→ Assignment
Look through the data below for the line with "if decide (err = EEXIST) then", and transcribe it exactly together with each line after it up to and including the line with "(Some (mkVxlanAttrs vxlanID". Give nothing else.

→ Given records
(* ===== verification/Neigh.v ===== *)
(** * Proxy neighbours, vtep entries and the cache of node addresses
    (pkg/daemon/neigh, pkg/daemon/vxlan,
    pkg/daemon/controller/node_ip_cache.go)

    The three keep maps from texts of addresses and, for the first two, bring
    the kernel's neighbour tables in line with them. *)

From Stdlib Require Import Ascii.
From stdpp Require Import pretty.
From S2P Require Import Prelude GoNet GoStrings NetText Utils NetworkingV1 MulticlusterV1 Kubernetes Config Names Store Mirror Netlink DaemonUtils.

Local Open Scope Z_scope.

(** ** neigh *)


Record Manager := mkManager { family : Z; interfaceToIPSliceMap : gmap string (gmap string netIP) }.

Definition CreateNeighManager (family : Z) : Manager := mkManager family ∅.
Definition ResetInfos (m : Manager) : Manager := mkManager (family m) ∅.

Definition AddPodInfo (podIP : netIP) (forwardNodeIfName : string) (m : Manager) : Manager :=
  let ipMap := default ∅ (interfaceToIPSliceMap m !! forwardNodeIfName) in
  mkManager (family m) (<[forwardNodeIfName := <[IP_String podIP := podIP]> ipMap]> (interfaceToIPSliceMap m)).

(** The calls of a pass. *)
Definition record_all (l : list (netIP * string)) (m : Manager) : Manager := fold_left (λ m r, AddPodInfo r.1 r.2 m) l m.

Section kernel.
Context {K : Type} `{Netlink K} `{OS K} {MO : MapOrder}.

Definition sync_interface (family : Z) (kv : string * gmap string netIP) : M K unit :=
  let '(forwardNodeIfName, ipMap) := kv in
  forwardNodeIf ← wrap (Wrapf "failed to get forward node if %v: %v" [forwardNodeIfName]) (LinkByName forwardNodeIfName);
  neighList ← wrap (Wrapf "failed to list neighs for forward node if %v: %v" [forwardNodeIfName])
    (NeighProxyList (link_Index forwardNodeIf) family);
  (if family =? FAMILY_V6 then
     let sysctlPath := "/proc/sys/net/ipv6/conf/" +:+ forwardNodeIfName +:+ "/proxy_ndp" in
     wrap (Wrapf "failed to set sysctl parameter %v: %v" [sysctlPath]) (WriteFile sysctlPath (pretty 1))
   else mret tt);;
  each (λ neigh, match ipMap !! IP_String (nb_IP neigh) with
    | None => wrap (Wrapf "failed to delete neigh for %v/%v: %v" [IP_String (nb_IP neigh); forwardNodeIfName]) (NeighDel neigh)
    | Some _ => mret tt
    end) neighList;;
  let existNeighMap : gset string :=
    list_to_set (List.filter (λ n, bool_decide (is_Some (ipMap !! n))) (map (λ neigh, IP_String (nb_IP neigh)) neighList)) in
  each (λ kv, if decide (IP_String kv.2 ∈ existNeighMap) then mret tt
    else wrap (Wrapf "failed to add neigh for ip %v/%v: %v" [IP_String kv.2; forwardNodeIfName])
      (NeighAdd (mkNeigh (link_Index forwardNodeIf) family 0 NTF_PROXY kv.2 [] 0))) (map_range 0 ipMap).

Definition SyncNeighs (m : Manager) : M K unit :=
  each (sync_interface (family m)) (map_range 1 (interfaceToIPSliceMap m)).

Definition ClearStaleNeighEntryByIP (linkIndex : Z) (ip : netIP) : M K unit :=
  let family := if decide (To4 ip = []) then FAMILY_V6 else FAMILY_V4 in
  neighList ← wrap (Wrapf "list neigh for link index %v error: %v" [pretty linkIndex]) (NeighList linkIndex family);
  each (λ neigh, if IP_Equal (nb_IP neigh) ip && (nb_State neigh =? NUD_STALE)
                 then wrap (Wrapf "del neigh cache %v error: %v" []) (NeighDel neigh) else mret tt) neighList.

Definition ClearStaleAddFailedNeighEntries (linkIndex family : Z) : M K unit :=
  neighList ← wrap (Wrapf "list neigh for link index %v error: %v" [pretty linkIndex]) (NeighList linkIndex family);
  each (λ neigh, if (nb_State neigh =? NUD_STALE) || (nb_State neigh =? NUD_FAILED)
                 then wrap (Wrapf "del neigh cache %v error: %v" []) (NeighDel neigh) else mret tt) neighList.
End kernel.

(** ** vxlan *)


(** [net.ParseMAC("00:00:00:00:00:00")] *)
Definition broadcastFdbMac : list Z := replicate 6 0.

Record Device := mkDevice { dev_link : Link; remoteIPToMacMap : gmap string (list Z) }.

Definition MacAddr (dev : Device) : list Z := link_HardwareAddr (dev_link dev).

Definition RecordVtepInfo (vtepMac : list Z) (vtepIP : netIP) (dev : Device) : Device :=
  mkDevice (dev_link dev) (<[IP_String vtepIP := vtepMac]> (remoteIPToMacMap dev)).

(** The text of the incompatibility is its format; only whether there is one
    matters.  [EmptyString]: compatible. *)
Definition vxlanLinksIncompat (l1 l2 : Link) : string :=
  if negb (bool_decide (link_Type l1 = link_Type l2)) then "link type: %v vs %v"
  else
    match link_Vxlan l1, link_Vxlan l2 with
    | None, _ | _, None => "link %v is not vxlan device"
    | Some v1, Some v2 =>
        let set ip := negb (bool_decide (length ip = 0%nat)) in
        if negb (VxlanId v1 =? VxlanId v2) then "vni: %v vs %v"
        else if (0 <? VtepDevIndex v1) && (0 <? VtepDevIndex v2) && negb (VtepDevIndex v1 =? VtepDevIndex v2) then
          "vtep (external) interface: %v vs %v"
        else if negb (bool_decide (HardwareAddr_String (link_HardwareAddr l1) = HardwareAddr_String (link_HardwareAddr l2))) then
          "vtep Mac: %v vs %v"
        else if set (SrcAddr v1) && set (SrcAddr v2) && negb (IP_Equal (SrcAddr v1) (SrcAddr v2)) then "vtep (external) IP: %v vs %v"
        else if set (vx_Group v1) && set (vx_Group v2) && negb (IP_Equal (vx_Group v1) (vx_Group v2)) then "group address: %v vs %v"
        else if negb (Bool.eqb (L2miss v1) (L2miss v2)) then "l2miss: %v vs %v"
        else if (0 <? vx_Port v1) && (0 <? vx_Port v2) && negb (vx_Port v1 =? vx_Port v2) then "port: %v vs %v"
        else if negb (Bool.eqb (GBP v1) (GBP v2)) then "gbp: %v vs %v"
        else ""
    end.

Section kernel.
Context {K : Type} `{Netlink K} `{OS K} {MO : MapOrder}.

(** The part after the device was made: [vxlan] has its index. *)
Definition located (vxlan : Link) : M K Link :=
  link ← wrap (λ _, Errorf "can't locate created vxlan device with index %v" [pretty (link_Index vxlan)]) (LinkByIndex (link_Index vxlan));
  match link_Vxlan link with
  | None => fail (Errorf "created vxlan device with index %v is not vxlan" [pretty (link_Index vxlan)])
  | Some _ =>
      wrap (Wrapf "failed to set link %v up: %v" [link_Name link]) (LinkSetUp link);;
      mret link
  end.

Definition ensureLink (vxlan : Link) : M K Link :=
  added ← attempt (LinkAdd vxlan);
  match added with
  | inl vxlan => located vxlan
  | inr err =>
      if decide (err = EEXIST) then
        existing ← LinkByName (link_Name vxlan);
        if decide (vxlanLinksIncompat vxlan existing = "") then
          wrap (Wrapf "failed to set link %v up: %v" [link_Name existing]) (LinkSetUp existing);;
          match link_Vxlan existing with Some _ => mret existing | None => panic end
        else
          wrap (Wrapf "failed to delete interface: %v" []) (LinkDel existing);;
          vxlan ← wrap (Wrapf "failed to create vxlan interface: %v" []) (LinkAdd vxlan);
          located vxlan
      else fail err
  end.

Definition IPv4AppSolicitSysctl (nic : string) : string := "/proc/sys/net/ipv4/neigh/" +:+ nic +:+ "/app_solicit".
Definition IPv6AppSolicitSysctl (nic : string) : string := "/proc/sys/net/ipv6/neigh/" +:+ nic +:+ "/app_solicit".
Definition IPv4BaseReachableTimeMSSysctl (nic : string) : string := "/proc/sys/net/ipv4/neigh/" +:+ nic +:+ "/base_reachable_time_ms".
Definition IPv6BaseReachableTimeMSSysctl (nic : string) : string := "/proc/sys/net/ipv6/neigh/" +:+ nic +:+ "/base_reachable_time_ms".
Definition AcceptRASysctl (nic : string) : string := "/proc/sys/net/ipv6/conf/" +:+ nic +:+ "/accept_ra".

(** [baseReachableTime]: in milliseconds. *)
Definition NewVxlanDevice (name : string) (vxlanID : Z) (parent : string) (localAddr : netIP) (port baseReachableTime : Z)
    (learning : bool) : M K Device :=
  parentLink ← wrap (Wrapf "failed to get parent link %v: %v" [parent]) (LinkByName parent);
  link ← ensureLink (mkLink 0 name "vxlan" (link_HardwareAddr parentLink) false 0 0
    (Some (mkVxlanAttrs vxlanID (link_Index parentLink) localAddr [] false port false learning)) 0);
  let set (ignore_missing : bool) (sysctlPath : string) (v : Z) : M K unit :=
    wrap (Wrapf "failed to set sysctl parameter %v: %v" [sysctlPath])
      (if ignore_missing then SetSysctlIgnoreNotExist sysctlPath v else SetSysctl sysctlPath v) in
  set true (IPv4AppSolicitSysctl (link_Name link)) 1;;
  set true (IPv4BaseReachableTimeMSSysctl (link_Name link)) baseReachableTime;;
  ipv6Disabled ← wrap (Wrapf "failed to check ipv6 disables for link %v: %v" [link_Name link]) (CheckIPv6Disabled (link_Name link));
  (if ipv6Disabled : bool then mret tt
   else
     set true (IPv6AppSolicitSysctl (link_Name link)) 1;;
     set true (IPv6BaseReachableTimeMSSysctl (link_Name link)) baseReachableTime;;
     set false (AcceptRASysctl (link_Name link)) 0);;
  mret (mkDevice link ∅).

Definition fdb_entry (dev : Device) (remoteIPString : string) (mac : list Z) : Neigh :=
  mkNeigh (link_Index (dev_link dev)) AF_BRIDGE NUD_PERMANENT NTF_SELF (ParseIP remoteIPString) mac 0.

Definition entry_invalid (dev : Device) (entry : Neigh) : bool :=
  match remoteIPToMacMap dev !! IP_String (nb_IP entry) with
  | None => true
  | Some vtepMac =>
      let mac := HardwareAddr_String (nb_HardwareAddr entry) in
      negb (bool_decide (HardwareAddr_String vtepMac = mac)) && negb (bool_decide (mac = HardwareAddr_String broadcastFdbMac))
      && negb (bool_decide (nb_HardwareAddr entry = []))
  end.

Definition SyncVtepInfo (dev : Device) : M K unit :=
  each (λ '(remoteIPString, macAddr),
    wrap (Wrapf "failed to append unicast fdb entry %v for interface %v: %v" [remoteIPString; link_Name (dev_link dev)])
      (NeighAppend (fdb_entry dev remoteIPString macAddr));;
    wrap (Wrapf "failed to append broadcast fdb entry %v for interface %v: %v" [remoteIPString; link_Name (dev_link dev)])
      (NeighAppend (fdb_entry dev remoteIPString broadcastFdbMac))) (map_range 2 (remoteIPToMacMap dev));;
  fdbEntryList ← wrap (Wrapf "failed to list neigh: %v" []) (NeighList (link_Index (dev_link dev)) AF_BRIDGE);
  each (λ entry,
    if entry_invalid dev entry then
      wrap (Wrapf "failed to delete fdb entry %v for interface %v: %v" [link_Name (dev_link dev)])
        (NeighDel (mkNeigh (nb_LinkIndex entry) AF_BRIDGE (nb_State entry) (nb_Flags entry) (nb_IP entry) (nb_HardwareAddr entry) (nb_Type entry)))
    else mret tt) fdbEntryList.
End kernel.

(** ** node_ip_cache.go *)


(** [net.ParseMAC]: pairs of digits after [sep], or groups of four after a
    dot; 6, 8 or 20 bytes. *)
Definition hex_pair (a b : ascii) : option Z :=
  match hex_val a, hex_val b with Some x, Some y => Some (x * 16 + y) | _, _ => None end.

Fixpoint mac_pairs (sep : ascii) (s : string) : option (list Z) :=
  match s with
  | String a (String b EmptyString) => b0 ← hex_pair a b; Some [b0]
  | String a (String b (String c s)) =>
      if decide (c = sep) then b0 ← hex_pair a b; l ← mac_pairs sep s; Some (b0 :: l) else None
  | _ => None
  end.

Fixpoint mac_quads (s : string) : option (list Z) :=
  match s with
  | String a (String b (String c (String d EmptyString))) => x ← hex_pair a b; y ← hex_pair c d; Some [x; y]
  | String a (String b (String c (String d (String e s)))) =>
      if decide (e = "."%char) then x ← hex_pair a b; y ← hex_pair c d; l ← mac_quads s; Some (x :: y :: l) else None
  | _ => None
  end.

Definition ParseMAC (s : string) : outcome (list Z) :=
  let bytes :=
    if decide (String.length s < 14)%nat then None
    else match String.get 2 s, String.get 4 s with
         | Some c, Some d =>
             if decide (c = ":"%char ∨ c = "-"%char) then mac_pairs c s
             else if decide (d = "."%char) then mac_quads s else None
         | _, _ => None
         end in
  match bytes with
  | Some hw => if decide (length hw = 6%nat ∨ length hw = 8%nat ∨ length hw = 20%nat) then Ret hw
               else Fail (Errorf "invalid MAC address" [s])
  | None => Fail (Errorf "invalid MAC address" [s])
  end.

(** A call holds the lock from its first to its last step. *)
Definition NodeIPCache : Type := gmap string (list Z).
Definition NewNodeIPCache : NodeIPCache := ∅.

Definition record_list (ipStringList : list string) (macAddr : list Z) (c : NodeIPCache) : NodeIPCache :=
  fold_left (λ c ipString, <[ipString := macAddr]> c) ipStringList c.

Definition update_node (localNodeName : string) (node : Node) : M NodeIPCache unit :=
  let m := node_Meta node in
  if decide (om_Name m = localNodeName) then mret tt
  else
    match om_Annotations m !! AnnotationNodeVtepMac, om_Annotations m !! AnnotationNodeLocalVxlanIPList with
    | Some mac, Some ips =>
        macAddr ← wrap (Wrapf "failed to parse node vtep mac %v: %v" [mac]) (lift (ParseMAC mac));
        modify (record_list (Split ips ",") macAddr)
    | _, _ => mret tt
    end.

Definition update_remote (remoteVtep : RemoteVtep) : M NodeIPCache unit :=
  let info := rv_VTEPInfo (rv_Spec remoteVtep) in
  macAddr ← wrap (Wrapf "failed to parse remote node vtep mac %v: %v" [vtep_MAC info]) (lift (ParseMAC (vtep_MAC info)));
  match om_Annotations (rv_Meta remoteVtep) !! AnnotationNodeLocalVxlanIPList with
  | None => modify <[vtep_IP info := macAddr]>
  | Some ips => modify (record_list (Split ips ",") macAddr)
  end.

Definition UpdateNodeIPs (nodeList : list Node) (localNodeName : string) (remoteVtepList : list RemoteVtep) : M NodeIPCache unit :=
  put ∅;;
  each (update_node localNodeName) nodeList;;
  each update_remote remoteVtepList.

Definition SearchIP (ip : netIP) (c : NodeIPCache) : option (list Z) := c !! IP_String ip.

→ Your response
      if decide (err = EEXIST) then
        existing ← LinkByName (link_Name vxlan);
        if decide (vxlanLinksIncompat vxlan existing = "") then
          wrap (Wrapf "failed to set link %v up: %v" [link_Name existing]) (LinkSetUp existing);;
          match link_Vxlan existing with Some _ => mret existing | None => panic end
        else
          wrap (Wrapf "failed to delete interface: %v" []) (LinkDel existing);;
          vxlan ← wrap (Wrapf "failed to create vxlan interface: %v" []) (LinkAdd vxlan);
          located vxlan
      else fail err
  end.

Definition IPv4AppSolicitSysctl (nic : string) : string := "/proc/sys/net/ipv4/neigh/" +:+ nic +:+ "/app_solicit".
Definition IPv6AppSolicitSysctl (nic : string) : string := "/proc/sys/net/ipv6/neigh/" +:+ nic +:+ "/app_solicit".
Definition IPv4BaseReachableTimeMSSysctl (nic : string) : string := "/proc/sys/net/ipv4/neigh/" +:+ nic +:+ "/base_reachable_time_ms".
Definition IPv6BaseReachableTimeMSSysctl (nic : string) : string := "/proc/sys/net/ipv6/neigh/" +:+ nic +:+ "/base_reachable_time_ms".
Definition AcceptRASysctl (nic : string) : string := "/proc/sys/net/ipv6/conf/" +:+ nic +:+ "/accept_ra".

(** [baseReachableTime]: in milliseconds. *)
Definition NewVxlanDevice (name : string) (vxlanID : Z) (parent : string) (localAddr : netIP) (port baseReachableTime : Z)
    (learning : bool) : M K Device :=
  parentLink ← wrap (Wrapf "failed to get parent link %v: %v" [parent]) (LinkByName parent);
  link ← ensureLink (mkLink 0 name "vxlan" (link_HardwareAddr parentLink) false 0 0
    (Some (mkVxlanAttrs vxlanID (link_Index parentLink) localAddr [] false port false learning)) 0);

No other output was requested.